>>>

(** The applications a request leaves were there before it, for the
    three routes that remove. *)
Lemma post_admin_jobs_delete_subset req w a :
  a ∈ readApplications cfg (disk (post_admin_jobs_delete cfg req w).1) ->
  a ∈ readApplications cfg (disk w).
Proof.
  destruct req as [[user|] id]; [| done].
  rewrite post_admin_jobs_delete_session. cbn [fst disk with_disk].
  rewrite readApplications_writeApplications.
  by intros [? _]%elem_of_filter_bool.
Qed.

Lemma post_admin_applications_delete_subset req w a :
  a ∈ readApplications cfg
        (disk (post_admin_applications_delete cfg req w).1) ->
  a ∈ readApplications cfg (disk w).
Proof.
  destruct req as [[user|] id]; [| done].
  rewrite post_admin_applications_delete_session. cbn [fst disk with_disk].
  rewrite readApplications_writeApplications.
  by intros [? _]%elem_of_filter_bool.
Qed.

Lemma post_admin_applications_reject_subset clk net req w a :
  a ∈ readApplications cfg
        (disk (post_admin_applications_reject cfg clk net req w).1) ->
  a ∈ readApplications cfg (disk w).
Proof.
  destruct req as [[user|] id]; [| done].
  destruct (findIndex (fun app => same_id (Application.id app) id)
              (readApplications cfg (disk w))) as [i|] eqn:Hi.
  - destruct (findIndex_lookup _ _ _ Hi) as (b & Hb & _).
    rewrite (post_admin_applications_reject_found cfg clk net user id w i b
               Hi Hb).
    cbn [fst disk say with_disk].
    rewrite readApplications_writeApplications.
    apply list_elem_of_delete_inv.
  - unfold post_admin_applications_reject. cbn [session_user admin_id].
    by rewrite Hi.
Qed.
(** X14. No request creates, deletes or reorders an activity, or changes
    its identity, name, schedule or other fields (only participants can
    change), and none touches the teachers; so [get_available_days]
    answers the same before and after any request. *)
Theorem requests_keep_activities db req :
  teachers_collection (handle db req).1 = teachers_collection db ∧
  map activity_frame (activities_collection (handle db req).1) =
    map activity_frame (activities_collection db) ∧
  get_available_days (handle db req).1 = get_available_days db.
Proof.
  destruct (handle_collections db req) as (Ht & Hf).
  split; [done|]. split; [done|].
  unfold get_available_days, aggregate_days.
  by rewrite (unwind_days_frame _ _ Hf).
Qed.

(** ** How the handlers compose *)

Lemma distinct_keys_same_activity (l : list Activity) (a b : Activity) :
  NoDup (map activity_key l) → a ∈ l → b ∈ l →
  activity_key a = activity_key b → a = b.
Proof.
  induction l as [|x l IH]; simpl; [by intros _ ?%elem_of_nil|].
  intros [Hx Hnd]%NoDup_cons [->|Ha]%elem_of_cons [->|Hb]%elem_of_cons Hk.
  - done.
  - destruct Hx. rewrite Hk. by apply list_elem_of_fmap_2.
  - destruct Hx. rewrite <- Hk. by apply list_elem_of_fmap_2.
  - by apply IH.
Qed.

<<<

* _Exercise details_: Reproduce the entire listing word for word.

* _Solution to this task_:
(** The applications a request leaves were there before it, for the
    three routes that remove. *)
Lemma post_admin_jobs_delete_subset req w a :
  a ∈ readApplications cfg (disk (post_admin_jobs_delete cfg req w).1) ->
  a ∈ readApplications cfg (disk w).
Proof.
  destruct req as [[user|] id]; [| done].
  rewrite post_admin_jobs_delete_session. cbn [fst disk with_disk].
  rewrite readApplications_writeApplications.
  by intros [? _]%elem_of_filter_bool.
Qed.

Lemma post_admin_applications_delete_subset req w a :
  a ∈ readApplications cfg
        (disk (post_admin_applications_delete cfg req w).1) ->
  a ∈ readApplications cfg (disk w).
Proof.
  destruct req as [[user|] id]; [| done].
  rewrite post_admin_applications_delete_session. cbn [fst disk with_disk].
  rewrite readApplications_writeApplications.
  by intros [? _]%elem_of_filter_bool.
Qed.

Lemma post_admin_applications_reject_subset clk net req w a :
  a ∈ readApplications cfg
        (disk (post_admin_applications_reject cfg clk net req w).1) ->
  a ∈ readApplications cfg (disk w).
Proof.
  destruct req as [[user|] id]; [| done].
  destruct (findIndex (fun app => same_id (Application.id app) id)
              (readApplications cfg (disk w))) as [i|] eqn:Hi.
  - destruct (findIndex_lookup _ _ _ Hi) as (b & Hb & _).
    rewrite (post_admin_applications_reject_found cfg clk net user id w i b
               Hi Hb).
    cbn [fst disk say with_disk].
    rewrite readApplications_writeApplications.
    apply list_elem_of_delete_inv.
  - unfold post_admin_applications_reject. cbn [session_user admin_id].
    by rewrite Hi.
Qed.
(** X14. No request creates, deletes or reorders an activity, or changes
    its identity, name, schedule or other fields (only participants can
    change), and none touches the teachers; so [get_available_days]
    answers the same before and after any request. *)
Theorem requests_keep_activities db req :
  teachers_collection (handle db req).1 = teachers_collection db ∧
  map activity_frame (activities_collection (handle db req).1) =
    map activity_frame (activities_collection db) ∧
  get_available_days (handle db req).1 = get_available_days db.
Proof.
  destruct (handle_collections db req) as (Ht & Hf).
  split; [done|]. split; [done|].
  unfold get_available_days, aggregate_days.
  by rewrite (unwind_days_frame _ _ Hf).
Qed.

(** ** How the handlers compose *)

Lemma distinct_keys_same_activity (l : list Activity) (a b : Activity) :
  NoDup (map activity_key l) → a ∈ l → b ∈ l →
  activity_key a = activity_key b → a = b.
Proof.
  induction l as [|x l IH]; simpl; [by intros _ ?%elem_of_nil|].
  intros [Hx Hnd]%NoDup_cons [->|Ha]%elem_of_cons [->|Hb]%elem_of_cons Hk.
  - done.
  - destruct Hx. rewrite Hk. by apply list_elem_of_fmap_2.
  - destruct Hx. rewrite <- Hk. by apply list_elem_of_fmap_2.
  - by apply IH.
Qed.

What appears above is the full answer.